Data Block Start

Lemma check_foliage_iff foliage info additions removals :
  check_foliage foliage info additions removals = Ok tt ↔ foliage_commits foliage info additions removals.
Proof.
  unfold check_foliage, foliage_commits. rewrite bind_ok_iff. split.
  - intros (h & Hh & Hg). rewrite !guard_err_then, guard_err_ok, !negb_false_iff, !bool_decide_eq_true in Hg.
    destruct Hg as (-> & -> & ->). done.
  - intros (Hh & <- & <-). exists (foliage_transactions_info_hash foliage). split; [done|].
    rewrite !guard_err_then, guard_err_ok, !negb_false_iff, !bool_decide_eq_true. done.
Qed.

Lemma context_iff conds o :
  match o with Some ctx => validate_block_conditions conds ctx | None => Ok tt end = Ok tt ↔ ∀ ctx, o = Some ctx → block_valid conds ctx.
Proof.
  destruct o as [ctx|]; [|naive_solver]. split.
  - intros Hv ctx' [= <-]. by apply accepted_valid.
  - intros Hv. by apply valid_accepted, Hv.
Qed.

Lemma foliage_iff o info additions removals :
  match o with Some f => check_foliage f info additions removals | None => Ok tt end = Ok tt ↔
  ∀ f, o = Some f → foliage_commits f info additions removals.
Proof. destruct o as [f|]; [rewrite check_foliage_iff|]; naive_solver. Qed.

Lemma bind_unit_iff {B} (m : chia unit) (f : chia B) y : (_ ← m; f) = Ok y ↔ m = Ok tt ∧ f = Ok y.
Proof. destruct m as [[]| |]; cbn; naive_solver. Qed.

Lemma executed_iff input sf9 conds r :
  sf9 = (soft_fork9_height (constants (generator_input input)) <=? prev_transaction_block_height input) →
  (sf9 = true → generator_refs (generator_input input) = [] ∧
    is_canonical_serialization (transactions_generator (generator_input input)) = true) →
  validate_executed input sf9 conds = Ok r ↔ block_good input conds r.
Proof.
  intros Hsf Hpre. unfold validate_executed, transactions_generator_root. cbv zeta.
  unfold fee_summary. rewrite !guard_err_then. split.
  - intros (Hn & Hroot%negb_false_iff%bool_decide_eq_true & Hv). apply bind_ok_iff in Hv as (refs & Hrefs & Hv).
    rewrite guard_err_then, bind_unit_iff, guard_err_then in Hv. cbn [mbind res_bind] in Hv.
    destruct Hv as (Hr%negb_false_iff%bool_decide_eq_true & Hsig & Hc%negb_false_iff%Z.eqb_eq & Hv).
    apply bind_ok_iff in Hv as (fee & [Hf Hfit]%block_fee_iff & Hv). rewrite !guard_err_then in Hv.
    destruct Hv as (Hfee%negb_false_iff%Z.eqb_eq & Hres%Z.ltb_ge & Hv). cbn [removals_total additions_total fee_reserve] in *.
    apply bind_ok_iff in Hv as (adds & Ha%map_err_Ok & Hv). apply bind_ok_iff in Hv as (rems & Hrm & Hv).
    rewrite !bind_unit_iff, foliage_iff, context_iff in Hv. destruct Hv as (Hfol & Hctx & [= <-]). subst fee refs.
    rewrite Hfee in Hfit, Hres.
    split; cbn [result_additions_root result_removals_root]; try done; [|by rewrite Hroot].
    intros Hh. assert (sf9 = true) as Ht by (by rewrite Hsf, Z.leb_le). destruct (Hpre Ht) as [? ?]. rewrite Ht in Hn.
    by apply Z.ltb_ge in Hn.
  - intros [Bsf Broot Brefs Bsig Bcost Bfees Bfit Bres Badd Brem Bfol Bctx Bres'].
    split; [destruct sf9; [|done]; apply Z.ltb_ge, Bsf; by apply Z.leb_le|].
    split; [by apply negb_false_iff, bool_decide_eq_true|]. rewrite Brefs. cbn [mbind res_bind].
    rewrite guard_err_then, bind_unit_iff, guard_err_then. split; [by apply negb_false_iff, bool_decide_eq_true|].
    split; [done|]. split; [by apply negb_false_iff, Z.eqb_eq|].
    rewrite (proj2 (block_fee_iff _ (info_fees (transactions_info input)))) by done. cbn [mbind res_bind fee_reserve].
    rewrite !guard_err_then. split; [by apply negb_false_iff, Z.eqb_eq|]. split; [by apply Z.ltb_ge|].
    rewrite Badd. cbn [map_err mbind res_bind]. rewrite Brem. cbn [mbind res_bind]. rewrite !bind_unit_iff, foliage_iff, context_iff.
    split; [done|]. split; [done|]. rewrite Broot. by rewrite <- Bres'.
Qed.

Lemma accepted_good fuel export_fuel input r :
  validate_transaction_block fuel export_fuel input = Some (Ok r) ↔
  ∃ conds, execute_block_generator_result fuel export_fuel (generator_input input) = Some (Ok conds) ∧ block_good input conds r.
Proof.
  unfold validate_transaction_block. cbv zeta. set (sf9 := _ <=? _). split.
  - intros Hv. apply obind_Ok in Hv as ([] & [= Hg] & Hv). rewrite guard_err_then, guard_err_ok in Hg. destruct Hg as [Hg1 Hg2].
    apply obind_Ok in Hv as (conds & Hc & [= Hv]). exists conds. split; [done|].
    apply (executed_iff input sf9 conds r eq_refl); [|done]. intros Ht. rewrite Ht in Hg1, Hg2. cbn in Hg1, Hg2.
    apply negb_false_iff in Hg1, Hg2. by apply bool_decide_eq_true in Hg1.
  - intros (conds & Hc & Hg). pose proof (bg_sf9 _ _ _ Hg) as Hsf. rewrite Hc.
    assert (Hpre : sf9 = true → generator_refs (generator_input input) = [] ∧
      is_canonical_serialization (transactions_generator (generator_input input)) = true).
    { intros Ht%Z.leb_le. by destruct (Hsf Ht) as (? & ? & _). }
    assert (guard_err (sf9 && negb (bool_decide (generator_refs (generator_input input) = []))) TooManyGeneratorRefs = Ok tt) as ->.
    { apply guard_err_ok. destruct sf9; [|done]. destruct (Hpre eq_refl) as [-> _]. done. }
    assert (guard_err (sf9 && negb (is_canonical_serialization (transactions_generator (generator_input input)))) ComplexGeneratorReceived = Ok tt) as ->.
    { apply guard_err_ok. destruct sf9; [|done]. by destruct (Hpre eq_refl) as [_ ->]. }
    cbn [mbind res_bind obind]. f_equal. by apply (executed_iff input sf9 conds r eq_refl).
Qed.


(** The conditions of an executed block add up. *)
Lemma executed_accounted fuel export_fuel input conds :
  execute_block_generator_result fuel export_fuel input = Some (Ok conds) →
  ∃ base, accounted base (max_block_cost_clvm (constants input)) conds.
Proof.
  unfold execute_block_generator_result. cbv zeta. intros Hx. apply obind_Ok in Hx as ([[generator byte_cost] cost_left] & _ & Hx).
  destruct (simple_generator (input_flags input)).
  - apply obind_Ok in Hx as ([cost output] & _ & Hx). apply obind_Ok in Hx as (total & _ & Hx). apply obind_Ok in Hx as (hs & _ & Hx).
    exists total. apply fmap_Some in Hx as (x & Hx & Hok). symmetry in Hok. apply map_err_Ok in Hok as ->.
    by eapply generator_output_accounted.
  - apply obind_Ok in Hx as (rom & _ & Hx). apply obind_Ok in Hx as ([cost output] & _ & [= Hx]).
    apply bind_Ok_inv in Hx as (total & _ & Hx). apply map_err_Ok in Hx. exists total. by eapply processed_output_accounted.
Qed.

(** C6: An accepted block creates no money and spends no coin twice: the coins
    it spends are worth exactly the coins it creates plus the fees it
    declares, the fees cover what its spends reserve, its cost is the one it
    declares and within the maximum, every spent id is the id of its coin,
    and no coin is spent or created twice. *)
Theorem accepted_block_conserves fuel export_fuel input r :
  validate_transaction_block fuel export_fuel input = Some (Ok r) →
  let l := spends (conditions r) in
  sum_of coin_amount l = sum_of (λ s, sum_amounts (create_coin s)) l + info_fees (transactions_info input) ∧
  0 ≤ info_fees (transactions_info input) ∧ reserve_fee (conditions r) ≤ info_fees (transactions_info input) ∧
  conds_cost (conditions r) = info_cost (transactions_info input) ∧
  info_cost (transactions_info input) ≤ max_block_cost_clvm (constants (generator_input input)) ∧
  Forall (λ s, spend_coin_id s = coin_id (spent_coin s)) l ∧
  NoDup (map spend_coin_id l) ∧ NoDup (concat (map created_ids l)).
Proof.
  intros Hv. apply accepted_good in Hv as (conds & Hx & Hg). pose proof (bg_result _ _ _ Hg) as Hr.
  assert (conditions r = conds) as -> by (by rewrite Hr). cbv zeta.
  apply executed_accounted in Hx as (base & [[T1 T2 T3 T4 T5] _ Hmax]). destruct Hg.
  split_and!; try done; [lia|unfold uok in *; lia|lia].
Qed.

(** C7: Every signature an accepted block asks for was given: its aggregate
    signature is one of every message its conditions require, each under the
    key the condition names, and all those keys are valid. *)
Theorem accepted_block_signed `{!MemoryOk} fuel export_fuel input r :
  let data := agg_sig_me_additional_data (constants (generator_input input)) in
  let pairs := block_pairs data (conditions r) in
  length data = 32%nat → validate_transaction_block fuel export_fuel input = Some (Ok r) → pairs ≠ [] →
  ∃ s, sig_from_bytes (aggregated_signature (transactions_info input)) = Some s ∧ keys_verify pairs.*1 pairs.*2 s.
Proof.
  cbv zeta. intros Hd Hv Hne. apply accepted_good in Hv as (conds & Hx & Hg). pose proof (bg_result _ _ _ Hg) as Hr.
  assert (conditions r = conds) as Hcr by (by rewrite Hr). rewrite Hcr in *.
  apply executed_typed in Hx. apply bg_signature in Hg. apply block_signature_spec in Hg as [_ [[Hnil _]|[_ Hs]]]; done.
Qed.
End accepted.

Data Block End

▶ [Exercise goal]: Repeat the entries above exactly, from the first line through the line containing "destruct Hg as (-> & -> & ->). done.".

▶ [Task output]:
Lemma check_foliage_iff foliage info additions removals :
  check_foliage foliage info additions removals = Ok tt ↔ foliage_commits foliage info additions removals.
Proof.
  unfold check_foliage, foliage_commits. rewrite bind_ok_iff. split.
  - intros (h & Hh & Hg). rewrite !guard_err_then, guard_err_ok, !negb_false_iff, !bool_decide_eq_true in Hg.
    destruct Hg as (-> & -> & ->). done.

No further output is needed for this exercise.